Nos craintes d’être submergés se sont révélées assez largement injustifiées : nous n’avons pratiquement pas été amenés à déprogrammer nos activités.

M. le président Jean-Christophe Lagarde. Peut-être parce qu’il y a eu peu de cas graves…

M. Paul Castel. En effet : il y a eu dix décès à Lyon.

Nous étions parfois à la limite de nos capacités en réanimation, mais nous avons reçu des dotations satisfaisantes en équipements de respiration et nous n’avons jamais été en situation de rupture.

M. le président Jean-Christophe Lagarde. Globalement, assez peu de personnes ont été hospitalisées par rapport à ce que l’on pouvait craindre. Or, vous nous dites que vous étiez à la limite de la rupture : que se serait-il passé si vous aviez dû accueillir des milliers de personnes en détresse respiratoire comme on l’annonçait ?

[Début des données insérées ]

(** X2: the only exception [schedule_exams] raises is the division by zero,
    and it raises it exactly when the input has a course and the day
    count is zero or at most -7, that is, when no day is left. *)
Theorem schedule_exams_raises_iff
    (shuffle : list string → list string) (courses_df : DataFrame)
    (num_days : Z) :
  (∀ l, shuffle l ≡ₚ l) →
  ((∃ e, schedule_exams shuffle courses_df num_days = Raises e)
   ↔ course_codes courses_df ≠ [] ∧ (num_days = 0 ∨ num_days ≤ -7)%Z)
  ∧ (∀ e, schedule_exams shuffle courses_df num_days = Raises e →
       e = ZeroDivisionError).
Proof.
  intros Hperm.
  destruct (decide (course_codes courses_df = [])) as [Hc|Hc].
  { rewrite schedule_exams_no_codes by done.
    split; [|done]. split; [by intros [e He]|by intros [? _]]. }
  destruct (schedule_exams_codes shuffle Hperm courses_df num_days Hc)
    as [_ ->].
  destruct (decide (num_days = 0 ∨ num_days ≤ -7)%Z) as [Hn|Hn].
  - assert (slice_to num_days all_exam_days = []) as ->.
    { destruct Hn as [->|Hn]; [done|by apply slice_to_below]. }
    split; [|by intros e [= <-]]. split; [done|by eexists].
  - assert (0 < length (slice_to num_days all_exam_days)) as Hpos.
    { destruct (decide (1 ≤ num_days)%Z); [by apply slice_to_some_days|].
      rewrite slice_to_negative by lia.
      apply slice_to_some_days. lia. }
    destruct (distribute_distributed (course_list_of shuffle courses_df)
                (slice_to num_days all_exam_days) Hpos) as (st & -> & _).
    split; [|done]. split; [by intros [e He]|by intros [_ ?]].
Qed.
(** * Verification of the tracs activity database layer

    A shallow embedding of [tracs/activity.py] (the [Activity] dataclass and
    its merge constructors) and of [tracs/db.py] (id allocation, insert /
    upsert, the finders, [save] over the layered file system and
    [restore_db]), followed by the properties established about them.

    Python objects are dynamically typed: a dataclass instance is modelled as
    a total map from its declared fields to Python values, generic attribute
    access ([getattr] / [setattr]) is map lookup and update, and [fields(self)]
    is the list of declared fields in declaration order.  Floats are IEEE 754
    binary64 numbers, with their rounding.  Where a method assigns to an
    object that its caller shares with the collection, the objects are
    modelled by a heap of references ([Shared]). *)

From stdpp Require Import base gmap sets list strings sorting.
From Stdlib Require Import ZArith QArith Lia Bool Ascii SpecFloat.
From Stdlib Require Import Structures.OrdersEx Sorting.Sorted.

Close Scope Q_scope.
Open Scope string_scope.
Open Scope list_scope.
Open Scope Z_scope.

(** ** Python values *)

(** The values an attribute of an [Activity] can hold.  [VInt] is a Python
    [int]; [VFloat] a Python [float], an IEEE 754 binary64 number (with its
    signed zeros, infinities and NaN); [VDateTime] and [VTime] are
    [datetime.datetime] and [datetime.time] objects, as seconds; [VObj] is a
    reference to any other object (an enum member, a [Resource], a
    [VirtualFields] instance, raw payload). *)
#[warnings="-register-all"] Inductive value : Type :=
  | VNone
  | VBool (b : bool)
  | VInt (z : Z)
  | VFloat (x : spec_float)
  | VStr (s : string)
  | VDateTime (t : Z)
  | VTime (t : Z)
  | VList (l : list value)
  | VDict (d : list (string * value))
  | VObj (ref : Z).

(** [bool(v)]: the truth value Python gives [v] in [if v] and [v or w]; a
    float is false when it is a zero of either sign. *)
Definition truthy (v : value) : bool :=
  match v with
  | VNone => false
  | VBool b => b
  | VInt z => negb (z =? 0)
  | VFloat x => match x with S754_zero _ => false | _ => true end
  | VStr s => negb (String.eqb s EmptyString)
  | VDateTime _ => true
  | VTime _ => true
  | VList l => match l with [] => false | _ :: _ => true end
  | VDict d => match d with [] => false | _ :: _ => true end
  | VObj _ => true
  end.

(** [v is not None] *)
Definition is_not_None (v : value) : bool :=
  match v with VNone => false | _ => true end.

(** The numbers that Python's comparisons order: the exact value of an
    [int] and of a finite [float], the two infinities, and NaN. *)
Inductive number : Type :=
  | Nan
  | NegInf
  | Finite (q : Q)
  | PosInf.

(** The exact value of the float with sign [s], mantissa [m] and exponent
    [e]. *)
Definition Q_of_finite (s : bool) (m : positive) (e : Z) : Q :=
  (inject_Z (cond_Zopp s (Zpos m)) * Qpower 2 e)%Q.

Definition number_of_float (x : spec_float) : number :=
  match x with
  | S754_zero _ => Finite 0
  | S754_infinity s => if s then NegInf else PosInf
  | S754_nan => Nan
  | S754_finite s m e => Finite (Q_of_finite s m e)
  end.

(** A [bool] is an [int]: [True] is 1 and [False] is 0. *)
Definition int_of (v : value) : option Z :=
  match v with
  | VInt z => Some z
  | VBool b => Some (if b then 1 else 0)
  | _ => None
  end.

Definition number_of (v : value) : option number :=
  match v with
  | VFloat x => Some (number_of_float x)
  | _ => (fun z => Finite (inject_Z z)) <$> int_of v
  end.

(** The exact number a finite numeric value denotes. *)
Definition num_of (v : value) : option Q :=
  match number_of v with
  | Some (Finite q) => Some q
  | _ => None
  end.

(** Exceptions raised by the modelled code. *)
Inductive exn : Set :=
  | IndexError | ValueError | KeyError | TypeError | RuntimeError
  | NameError | OverflowError | FileExistsError
  | ResourceNotFound | CreateFailed | SystemExit.

(** The outcome of a call: a returned value or a raised exception. *)
Inductive result (A : Type) : Type :=
  | Return (a : A)
  | Raise (e : exn).
Arguments Return {A} a.
Arguments Raise {A} e.

Definition bind {A B : Type} (r : result A) (k : A -> result B) : result B :=
  match r with
  | Return a => k a
  | Raise e => Raise e
  end.

(** Addition of two floats, rounded to the nearest binary64 number, ties to
    even. *)
Definition b64_add (x y : spec_float) : spec_float := SFadd 53 1024 x y.

(** The binary64 number nearest to the int [z] (an infinity when [z] is
    beyond the range of the finite floats). *)
Definition b64_of_Z (z : Z) : spec_float := binary_normalize 53 1024 z 0 false.

(** [float( z )]: [OverflowError] when [z] is too large. *)
Definition float_of_int (z : Z) : result spec_float :=
  match b64_of_Z z with
  | S754_infinity _ => Raise OverflowError
  | x => Return x
  end.

(** [a + b] where [a] is a number, as [sum] adds: [int + int] is an exact
    [int]; when one operand is a [float] the other is converted to [float]
    and the sum is rounded; an operand that is not a number raises
    [TypeError]. *)
Definition py_add (a b : value) : result value :=
  match a, b with
  | VFloat x, VFloat y => Return (VFloat (b64_add x y))
  | VFloat x, _ =>
      match int_of b with
      | Some z => bind (float_of_int z) (fun y => Return (VFloat (b64_add x y)))
      | None => Raise TypeError
      end
  | _, VFloat y =>
      match int_of a with
      | Some z => bind (float_of_int z) (fun x => Return (VFloat (b64_add x y)))
      | None => Raise TypeError
      end
  | _, _ =>
      match int_of a, int_of b with
      | Some x, Some y => Return (VInt (x + y))
      | _, _ => Raise TypeError
      end
  end.

(** [a < b] on numbers: false whenever one of them is NaN. *)
Definition number_lt (a b : number) : bool :=
  match a, b with
  | Nan, _ | _, Nan => false
  | Finite x, Finite y => match (x ?= y)%Q with Lt => true | _ => false end
  | NegInf, NegInf => false
  | NegInf, _ => true
  | _, NegInf => false
  | PosInf, _ => false
  | _, PosInf => true
  end.

(** [a < b]: Python compares [int] and [float] by exact value; a value that
    is not a number raises [TypeError]. *)
Definition py_lt (a b : value) : result bool :=
  match number_of a, number_of b with
  | Some x, Some y => Return (number_lt x y)
  | _, _ => Raise TypeError
  end.

(** [sum(l)]: starts from the [int] 0 and adds the items left to right (as
    CPython does up to version 3.11; later versions compensate the rounding
    errors of a sum of floats). *)
Fixpoint py_sum_from (acc : value) (l : list value) : result value :=
  match l with
  | [] => Return acc
  | x :: rest => bind (py_add acc x) (fun acc' => py_sum_from acc' rest)
  end.

Definition py_sum (l : list value) : result value := py_sum_from (VInt 0) l.

(** [max(l)] on a non-empty list: the running maximum is replaced by an item
    only when the item is strictly greater, so the first maximal item wins. *)
Fixpoint py_max_from (best : value) (l : list value) : result value :=
  match l with
  | [] => Return best
  | x :: rest =>
      bind (py_lt best x) (fun gt => py_max_from (if gt then x else best) rest)
  end.

(** [min(l)] on a non-empty list, symmetrically. *)
Fixpoint py_min_from (best : value) (l : list value) : result value :=
  match l with
  | [] => Return best
  | x :: rest =>
      bind (py_lt x best) (fun lt => py_min_from (if lt then x else best) rest)
  end.

(** [max(l) if l else None] and [min(l) if l else None]. *)
Definition max_or_None (l : list value) : result value :=
  match l with
  | [] => Return VNone
  | x :: rest => py_max_from x rest
  end.

Definition min_or_None (l : list value) : result value :=
  match l with
  | [] => Return VNone
  | x :: rest => py_min_from x rest
  end.

(** [s if (s := sum(l)) else None] *)
Definition sum_or_None (l : list value) : result value :=
  bind (py_sum l) (fun s => Return (if truthy s then s else VNone)).

(** ** The Activity dataclass *)

Inductive Field : Set :=
  | F_id | F_classifier | F_uid | F_uids | F_raw | F_raw_id | F_raw_name | F_raw_data
  | F_local_id | F_name | F_type | F_description | F_tags | F_equipment
  | F_location_country | F_location_state | F_location_city | F_location_place
  | F_location_latitude_start | F_location_longitude_start | F_location_latitude_end
  | F_location_longitude_end | F_route | F_time | F_time_end | F_localtime
  | F_localtime_end | F_timezone | F_duration | F_duration_moving | F_distance | F_ascent
  | F_descent | F_elevation_max | F_elevation_min | F_speed | F_speed_max | F_heartrate
  | F_heartrate_max | F_heartrate_min | F_calories | F_resources | F_parts | F___dirty__
  | F___metadata__ | F___parts__ | F___resources__ | F___parent_id__ | F___vf__.

Definition fields : list Field :=
  [F_id; F_classifier; F_uid; F_uids; F_raw; F_raw_id; F_raw_name; F_raw_data;
   F_local_id; F_name; F_type; F_description; F_tags; F_equipment; F_location_country;
   F_location_state; F_location_city; F_location_place; F_location_latitude_start;
   F_location_longitude_start; F_location_latitude_end; F_location_longitude_end;
   F_route; F_time; F_time_end; F_localtime; F_localtime_end; F_timezone; F_duration;
   F_duration_moving; F_distance; F_ascent; F_descent; F_elevation_max; F_elevation_min;
   F_speed; F_speed_max; F_heartrate; F_heartrate_max; F_heartrate_min; F_calories;
   F_resources; F_parts; F___dirty__; F___metadata__; F___parts__; F___resources__;
   F___parent_id__; F___vf__].

Definition field_name (f : Field) : string :=
  match f with
  | F_id => "id"
  | F_classifier => "classifier"
  | F_uid => "uid"
  | F_uids => "uids"
  | F_raw => "raw"
  | F_raw_id => "raw_id"
  | F_raw_name => "raw_name"
  | F_raw_data => "raw_data"
  | F_local_id => "local_id"
  | F_name => "name"
  | F_type => "type"
  | F_description => "description"
  | F_tags => "tags"
  | F_equipment => "equipment"
  | F_location_country => "location_country"
  | F_location_state => "location_state"
  | F_location_city => "location_city"
  | F_location_place => "location_place"
  | F_location_latitude_start => "location_latitude_start"
  | F_location_longitude_start => "location_longitude_start"
  | F_location_latitude_end => "location_latitude_end"
  | F_location_longitude_end => "location_longitude_end"
  | F_route => "route"
  | F_time => "time"
  | F_time_end => "time_end"
  | F_localtime => "localtime"
  | F_localtime_end => "localtime_end"
  | F_timezone => "timezone"
  | F_duration => "duration"
  | F_duration_moving => "duration_moving"
  | F_distance => "distance"
  | F_ascent => "ascent"
  | F_descent => "descent"
  | F_elevation_max => "elevation_max"
  | F_elevation_min => "elevation_min"
  | F_speed => "speed"
  | F_speed_max => "speed_max"
  | F_heartrate => "heartrate"
  | F_heartrate_max => "heartrate_max"
  | F_heartrate_min => "heartrate_min"
  | F_calories => "calories"
  | F_resources => "resources"
  | F_parts => "parts"
  | F___dirty__ => "__dirty__"
  | F___metadata__ => "__metadata__"
  | F___parts__ => "__parts__"
  | F___resources__ => "__resources__"
  | F___parent_id__ => "__parent_id__"
  | F___vf__ => "__vf__"
  end.

#[global] Instance Field_eq_dec : EqDecision Field.
Proof. solve_decision. Defined.

(** An instance: every declared field holds a value. *)
Definition Activity : Type := Field -> value.

Definition getattr (o : Activity) (f : Field) : value := o f.

Definition setattr (o : Activity) (f : Field) (v : value) : Activity :=
  fun g => if decide (g = f) then v else o g.

(** [f.metadata]: no field of [Activity] is declared with metadata. *)
Definition metadata (f : Field) : list (string * value) := [].

(** [d.get(k, default)] *)
Fixpoint dict_get (d : list (string * value)) (k : string) (default : value) : value :=
  match d with
  | [] => default
  | (k', v) :: rest => if String.eqb k' k then v else dict_get rest k default
  end.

M. Paul Castel. Il aurait fallu déprogrammer et décaler une série d’activités qui ont quand même été réalisées au cours de cette période. Nous y avions été préparés à l’occasion de simulations, qui se sont déroulées au cours de la première phase du plan de lutte contre la pandémie grippale, d’avril à la fin du mois de juillet, à partir des informations en provenance de l’hémisphère sud, mais nous n’y avons pas été acculés. C’est aussi au cours de cette première phase que nous avons, à la demande du ministère de la santé, organisé le pilotage des opérations et mobilisé nos équipes.

Nous sommes ensuite passés à une phase plus active et plus opérationnelle, en particulier avec l’acheminement des médicaments. La phase suivante a été celle de la vaccination des personnels et des populations à risque, avant que nous en venions à la vaccination externe.

M. le rapporteur. Je suppose qu’en tant que président de la conférence des directeurs généraux de centres hospitaliers régionaux et universitaires, vous avez eu des contacts avec vos collègues. Ces derniers partagent-ils l’impression que vous venez de nous livrer ?

M. Paul Castel. En effet, nous avons eu des échanges, dont je pourrai vous transmettre la teneur. On y retrouve peu ou prou ce que je viens de vous dire, la situation n’ayant pas paru particulièrement compliquée dans les grandes métropoles, à l’exception de Paris.

M. le président Jean-Christophe Lagarde. Merci beaucoup, professeur, d’avoir participé à cette audition.

La séance est levée à vingt heures quarante-cinq.